[[ Information shown, beginning ]]

Lemma outlives_apply args st st' :
  outlives now now' most st st' → fits args → outlives now now' most (apply_timed now args st) (apply_timed now' args st').
Proof.
  intros H Hf. unfold apply_timed. destruct (outlives_alive st st' H) as [-> ->].
  assert (Hsame : ∀ st1 st1', outlives now now' most st1 st1' → outlives now now' most (alive now st1) (alive now' st1')).
  { intros st1 st1' H1. by destruct (outlives_alive st1 st1' H1) as [-> ->]. }
  destruct args as [|arg0 rest]; [by apply Hsame|]. destruct (_ !! _) as [entry|]; [|by apply Hsame].
  destruct (CommandTable.arity_ok _ _); [|by apply Hsame]. unfold apply_timed_named. cbv zeta.
  case_bool_decide; [by apply Hsame, outlives_insert; [constructor|]|].
  case_bool_decide; [by apply Hsame, outlives_del|]. case_bool_decide; [apply Hsame, outlives_empty|].
  destruct (expires _); [|by apply Hsame, outlives_change].
  unfold fits in Hf. destruct (span _ _) as [ms|]; [|by apply Hsame]. destruct (Hf ms eq_refl). by apply outlives_deadline.
Qed.

End replay.

(** Time goes on, no faster for the replay, and nothing expires. *)
Lemma outlives_later now now' now2 now2' most st st' :
  (now ≤ now2)%Z → (now2' - now2 ≤ now' - now)%Z → alive now2 st = st →
  outlives now now' most st st' → outlives now2 now2' most st st'.
Proof.
  intros Hle Hsh Ha H k. pose proof (f_equal (lookup k) Ha) as Hk. rewrite alive_lookup in Hk. revert Hk.
  destruct (H k) as [|v|v d d' Hd Hlt Hle']; [constructor..|]. unfold Database.expired. intros Hk.
  destruct (_ && _) eqn:He; [done|]. constructor; lia.
Qed.

(** Nothing expires between a command and the next one, or the end. *)
Fixpoint on_time (t : nat → Z) (i : nat) (cmds : list (list bytes)) (st : tstore) : Prop :=
  match cmds with
  | [] => True
  | args :: cmds' =>
      alive (t (i + 1)) (apply_timed (t i) args st) = apply_timed (t i) args st ∧
      on_time t (i + 1) cmds' (apply_timed (t i) args st)
  end.

Fixpoint all_fit (t t' : nat → Z) (i : nat) (cmds : list (list bytes)) : Prop :=
  match cmds with
  | [] => True
  | args :: cmds' => fits (t i) (t' i) args ∧ all_fit t t' (i + 1) cmds'
  end.

(** The replay comes after the session and takes no longer between any two commands. *)
Record no_slower (t t' : nat → Z) : Prop := {
  ns_later (i : nat) : (t i ≤ t' i)%Z;
  ns_shift i : (t' (i + 1)%nat - t (i + 1)%nat ≤ t' i - t i)%Z
}.

Lemma run_timed_outlives t t' most cmds : ∀ i st st',
  (∀ i, (t i ≤ t (i + 1)%nat)%Z) → no_slower t t' → (t' i - t i ≤ most)%Z → on_time t i cmds st → all_fit t t' i cmds →
  outlives (t i) (t' i) most st st' →
  outlives (t (i + length cmds)) (t' (i + length cmds)) most (run_timed t i cmds st) (run_timed t' i cmds st').
Proof.
  intros i st st' Hm Hns. revert i st st'. induction cmds as [|args cmds IH]; intros i st st' Hmost Hon Hfit H.
  { by rewrite Nat.add_0_r. }
  cbn [length run_timed]. replace (i + S (length cmds)) with ((i + 1) + length cmds) by lia.
  destruct Hon as [Ha Hon], Hfit as [Hf Hfit]. pose proof (ns_shift _ _ Hns i). pose proof (ns_later _ _ Hns i).
  apply IH; [lia|done|done|]. eapply outlives_later; [apply Hm|exact (ns_shift _ _ Hns i)|done|].
  apply outlives_apply; [lia|done|done].
Qed.

(** ** A key that expires during the session *)

(** SET, PEXPIRE and RPUSH on one key; [ttl] is the numeral of the milliseconds. *)
Definition lost_cmds (k v ttl x : bytes) : list (list bytes) :=
  [[lit "SET"; k; v]; [lit "PEXPIRE"; k; ttl]; [lit "RPUSH"; k; x]].

Definition entry_of (k : bytes) (v : value) (d : Z) : tstore := {[k := (v, d)]}.

Lemma alive_entry now k v d : alive now (entry_of k v d) = if Database.expired now d then ∅ else entry_of k v d.
Proof.
  unfold entry_of. apply map_eq. intros j. rewrite alive_lookup. destruct (decide (j = k)) as [->|Hne].
  - rewrite lookup_singleton_eq. destruct (Database.expired now d); [by rewrite lookup_empty|by rewrite lookup_singleton_eq].
  - rewrite lookup_singleton_ne by done. destruct (Database.expired now d); by rewrite ?lookup_empty, ?lookup_singleton_ne.
Qed.

Lemma apply_timed_known now nm n rest st :
  known nm n → CommandTable.arity_ok n (nm :: rest) = true →
  apply_timed now (nm :: rest) st = alive now (apply_timed_named now nm (nm :: rest) (alive now st)).
Proof.
  intros [Hup Hn] Har. unfold apply_timed. rewrite Hup.
  destruct (CommandTable.core_table !! nm) as [x|]; [|done]. cbn in Hn. injection Hn as -> _. by rewrite Har.
Qed.

Section lost.
Context (k v ttl x : bytes) (ms : Z).
Context (Hms : KeyCommands.parseInteger ttl = Some ms).

Let s := VString (asString (createString v)).

(** The three commands, one by one. *)
Lemma lost_set now : apply_timed now [lit "SET"; k; v] ∅ = entry_of k s (-1).
Proof using Type.
  rewrite (apply_timed_known _ _ _ _ _ known_set) by done. change (alive now (entry_of k s (-1)) = entry_of k s (-1)).
  apply alive_entry.
Qed.

Lemma lost_pexpire now o :
  (0 ≤ now)%Z → (0 < ms)%Z → (now + ms < 2 ^ 63)%Z →
  apply_timed now [lit "PEXPIRE"; k; ttl] (entry_of k o (-1)) = entry_of k o (now + ms).
Proof using Hms.
  intros Hlo H0 Hhi. rewrite (apply_timed_known _ _ _ _ _ known_pexpire) by done. rewrite alive_entry.
  change (alive now (match KeyCommands.parseInteger ttl with
    | Some z => set_deadline k (wrap_s64 (now + z)) (entry_of k o (-1)) | None => entry_of k o (-1) end) =
    entry_of k o (now + ms)).
  rewrite Hms, wrap_s64_id by (unfold in_s64; lia). unfold set_deadline, entry_of.
  rewrite lookup_singleton_eq, insert_singleton_eq. fold (entry_of k o (now + ms)). rewrite alive_entry.
  unfold Database.expired. by replace (_ && _) with false by lia.
Qed.

Lemma lost_rpush now d :
  apply_timed now [lit "RPUSH"; k; x] (entry_of k s d) =
    if Database.expired now d then entry_of k (VList [x]) (-1) else entry_of k s d.
Proof using Type.
  rewrite (apply_timed_known _ _ _ _ _ known_rpush) by done. rewrite alive_entry.
  change (apply_timed_named now (lit "RPUSH") [lit "RPUSH"; k; x])
    with (change_timed k (update (lit "RPUSH") [lit "RPUSH"; k; x])). unfold change_timed.
  destruct (Database.expired now d) eqn:He.
  - rewrite lookup_empty. change (alive now (entry_of k (VList [x]) (-1)) = entry_of k (VList [x]) (-1)). apply alive_entry.
  - assert (Hk : entry_of k s d !! k = Some (s, d)) by apply lookup_singleton_eq. rewrite Hk.
    change (alive now (entry_of k s d) = entry_of k s d). by rewrite alive_entry, He.
Qed.
End lost.

Lemma lost_timely k v ttl x : Forall timely (lost_cmds k v ttl x).
Proof.
  assert (H : ∀ nm n rest, known nm n → (nm = lit "ZADD" → False) → timely (nm :: rest)).
  { intros nm n rest [Hup Hn] Hz. split.
    - unfold CommandTable.isWriteCommand. rewrite Hup. destruct (CommandTable.core_table !! nm) as [entry|]; [|done].
      cbn in Hn. by injection Hn.
    - unfold numeric, numeric_named. rewrite Hup. by intros ?%Hz. }
  constructor; [apply (H _ _ _ known_set); discriminate|]. constructor; [apply (H _ _ _ known_pexpire); discriminate|].
  constructor; [apply (H _ _ _ known_rpush); discriminate|constructor].
Qed.

(** ** Properties *)

(** C13: a restart keeps deadlines.  Suppose no key expires during a session from an
    empty database of write commands, EXPIRE and PEXPIRE included, with scores that are
    numbers and deadlines in the range of [int64_t], and the log is replayed
    later, in any other environment, where the time between two commands, each with
    one reading of the clock, is never longer than it was in the session (and the
    allocator grants what the log announces).  Then exactly the keys alive at the
    end of the session are alive after the
    restart, with their values; keys without a deadline stay without one, and
    every deadline is moved by at least the time between the ends and at most the
    time between the starts of session and replay. *)
Theorem restart_keeps_deadlines (es es' : nat → Env) (cmds : list (list bytes)) (c0 : Connection)
    (calls : list read_call) (fd now : Z) :
  clocks es → clocks es' → roomy es' → no_slower (start_of es) (start_of es') → Forall timely cmds →
  on_time (start_of es) 0 cmds ∅ → all_fit (start_of es) (start_of es') 0 cmds → out_ok c0 →
  reads_ok calls → got calls = log_bytes cmds → RespParser.fits_int (got calls) →
  exec_all (with_table CommandTable.core_table es) 0 Database.empty c0 cmds ⇓ λ running,
  load (with_table CommandTable.core_table es') (Opened (length (got calls))) calls (Some fd) now Database.empty ⇓ λ '(_, restarted),
    let t := start_of es (length cmds) in
    let t' := start_of es' (length cmds) in
    outlives t t' (start_of es' 0 - start_of es 0)
      (alive t (timed (Database.view running))) (alive t' (timed (Database.view restarted))).
Proof.
  intros Hes Hes' Hroom Hns Hall Hon Hfit Hc0 Hr Hg Hint.
  eapply returns_mono; [by apply (exec_all_timed es 0 _ c0 cmds ∅ Hes (empty_from _))|]. intros running (_ & _ & Hrun).
  eapply returns_mono; [apply (load_timed calls es' fd now cmds []); try done; [by rewrite app_nil_r|by left]|].
  intros [n restarted] (_ & _ & _ & Hre). cbv zeta.
  assert (Hout := run_timed_outlives (start_of es) (start_of es') (start_of es' 0 - start_of es 0) cmds 0 ∅ ∅
    (ck_mono es Hes) Hns (Z.le_refl _) Hon Hfit (outlives_empty _ _ _)). cbn [Nat.add] in Hout, Hrun.
  destruct (outlives_alive _ _ _ _ _ Hout) as [Ha Ha'].
  unfold same_from in Hrun, Hre. by rewrite Hrun, Hre, Ha, Ha'.
Qed.

(** C35: a write to a key that had expired is lost by a restart.  Take any key, any
    string, any element and a positive number of milliseconds: SET, PEXPIRE and,
    after these milliseconds have passed, RPUSH on the same key.  The server ends
    with a list of that element, without a deadline.  The log has no trace of the
    expiry, so a replay that is through before the deadline it sets finds the
    string, refuses the RPUSH, and ends with the string and a new deadline. *)
Theorem expired_write_lost (es es' : nat → Env) (k v ttl x : bytes) (ms : Z) (c0 : Connection)
    (calls : list read_call) (fd now : Z) :
  clocks es → clocks es' → roomy es' → out_ok c0 → reads_ok calls →
  got calls = log_bytes (lost_cmds k v ttl x) → RespParser.fits_int (got calls) →
  KeyCommands.parseInteger ttl = Some ms → (0 < ms)%Z →
  (0 ≤ start_of es 1)%Z → (start_of es 1 + ms ≤ start_of es 2 < 2 ^ 63)%Z →
  (0 ≤ start_of es' 1)%Z → (start_of es' 3 < start_of es' 1 + ms < 2 ^ 63)%Z →
  exec_all (with_table CommandTable.core_table es) 0 Database.empty c0 (lost_cmds k v ttl x) ⇓ λ running,
  load (with_table CommandTable.core_table es') (Opened (length (got calls))) calls (Some fd) now Database.empty ⇓ λ '(_, restarted),
    alive (start_of es 3) (timed (Database.view running)) = {[k := (VList [x], (-1)%Z)]} ∧
    alive (start_of es' 3) (timed (Database.view restarted)) =
      {[k := (VString (asString (createString v)), (start_of es' 1 + ms)%Z)]}.
Proof.
  intros Hes Hes' Hroom Hc0 Hr Hg Hfit Hms H0 Hlo Ht Hlo' Ht'.
  eapply returns_mono; [by apply (exec_all_timed es 0 _ c0 _ ∅ Hes (empty_from _) Hc0 (lost_timely k v ttl x))|].
  intros running (_ & _ & Hrun). eapply returns_mono;
    [apply (load_timed calls es' fd now (lost_cmds k v ttl x) [] Hr);
       [by rewrite app_nil_r|exact Hfit|by left|exact Hes'|exact Hroom|apply lost_timely]|].
  intros [n restarted] (_ & _ & _ & Hre). pose proof (ck_mono es' Hes' 2).
  unfold same_from, lost_cmds in Hrun, Hre. cbn [length Nat.add run_timed] in Hrun, Hre, H. rewrite Hrun, Hre.
  rewrite !lost_set, !(lost_pexpire _ _ ms Hms), !lost_rpush by lia. unfold Database.expired.
  replace (_ && (_ <=? start_of es 2)%Z) with true by lia. replace (_ && (_ <=? start_of es' 2)%Z) with false by lia.
  rewrite !alive_entry. unfold Database.expired. replace (_ && (_ <=? start_of es' 3)%Z) with false by lia.
  exact (conj eq_refl eq_refl).
Qed.

(** ** Witnesses *)

(** A clock that stands at [z]. *)
Definition at_time (z : Z) : Env := mkEnv Database.linux64 (λ _, z) (λ _, 1%Z) map_to_list elements (λ _, true).

(** One millisecond per command, from [z] on. *)
Definition each_ms (z : Z) (i : nat) : Env := at_time (z + Z.of_nat i).

Lemma each_ms_clocks z : clocks (each_ms z).
Proof.
  split; [intros i; split; [exists (z + Z.of_nat i)%Z|..]; intros; cbn; lia || done|done|].
  intros i. cbn. lia.
Qed.

Definition demo_cmds : list (list bytes) := lost_cmds (lit "k") (lit "v") (lit "10") (lit "x").
Definition kept_cmds : list (list bytes) := take 2 demo_cmds.

Lemma kept_on_time : on_time (start_of (each_ms 100)) 0 kept_cmds ∅.
Proof.
  unfold kept_cmds, demo_cmds, lost_cmds. cbn [take on_time Nat.add].
  rewrite lost_set, !(lost_pexpire _ (lit "10") 10 eq_refl) by (cbn; lia).
  split; [apply alive_entry|]. split; [|exact I]. rewrite alive_entry. reflexivity.
Qed.

Lemma restart_keeps_deadlines_witness :
  exec_all (with_table CommandTable.core_table (each_ms 100)) 0 Database.empty (Connection.create 7 0) kept_cmds ⇓ λ running,
  load (with_table CommandTable.core_table (each_ms 5000)) (Opened (length (got [CGot (log_bytes kept_cmds)])))
       [CGot (log_bytes kept_cmds)] (Some 9%Z) 0 Database.empty ⇓ λ '(_, restarted),
    let t := start_of (each_ms 100) (length kept_cmds) in
    let t' := start_of (each_ms 5000) (length kept_cmds) in
    outlives t t' (start_of (each_ms 5000) 0 - start_of (each_ms 100) 0)
      (alive t (timed (Database.view running))) (alive t' (timed (Database.view restarted))).
Proof.
  apply (restart_keeps_deadlines (each_ms 100) (each_ms 5000) kept_cmds (Connection.create 7 0)
    [CGot (log_bytes kept_cmds)] 9 0).
  - apply each_ms_clocks.
  - apply each_ms_clocks.
  - done.
  - split; intros i; cbn; lia.
  - apply Forall_take, lost_timely.
  - exact kept_on_time.
  - split; [intros ms Hms; vm_compute in Hms; discriminate Hms|]. split; [|exact I].
    intros ms Hms. vm_compute in Hms. injection Hms as <-. vm_compute. split; [discriminate|reflexivity].
  - exact (proj1 Buffer.empty_represents).
  - repeat constructor.
  - apply app_nil_r.
  - vm_compute. discriminate.
Defined.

[[ Information shown, end ]]

## Exercise requirements
Both end lines included, restate word for word the lines above from the line with "destruct (expires _);" to the line with "Lemma run_timed_outlives t", and nothing else.

## Solution for this task
  destruct (expires _); [|by apply Hsame, outlives_change].
  unfold fits in Hf. destruct (span _ _) as [ms|]; [|by apply Hsame]. destruct (Hf ms eq_refl). by apply outlives_deadline.
Qed.

End replay.

(** Time goes on, no faster for the replay, and nothing expires. *)
Lemma outlives_later now now' now2 now2' most st st' :
  (now ≤ now2)%Z → (now2' - now2 ≤ now' - now)%Z → alive now2 st = st →
  outlives now now' most st st' → outlives now2 now2' most st st'.
Proof.
  intros Hle Hsh Ha H k. pose proof (f_equal (lookup k) Ha) as Hk. rewrite alive_lookup in Hk. revert Hk.
  destruct (H k) as [|v|v d d' Hd Hlt Hle']; [constructor..|]. unfold Database.expired. intros Hk.
  destruct (_ && _) eqn:He; [done|]. constructor; lia.
Qed.

(** Nothing expires between a command and the next one, or the end. *)
Fixpoint on_time (t : nat → Z) (i : nat) (cmds : list (list bytes)) (st : tstore) : Prop :=
  match cmds with
  | [] => True
  | args :: cmds' =>
      alive (t (i + 1)) (apply_timed (t i) args st) = apply_timed (t i) args st ∧
      on_time t (i + 1) cmds' (apply_timed (t i) args st)
  end.

Fixpoint all_fit (t t' : nat → Z) (i : nat) (cmds : list (list bytes)) : Prop :=
  match cmds with
  | [] => True
  | args :: cmds' => fits (t i) (t' i) args ∧ all_fit t t' (i + 1) cmds'
  end.

(** The replay comes after the session and takes no longer between any two commands. *)
Record no_slower (t t' : nat → Z) : Prop := {
  ns_later (i : nat) : (t i ≤ t' i)%Z;
  ns_shift i : (t' (i + 1)%nat - t (i + 1)%nat ≤ t' i - t i)%Z
}.

Lemma run_timed_outlives t t' most cmds : ∀ i st st',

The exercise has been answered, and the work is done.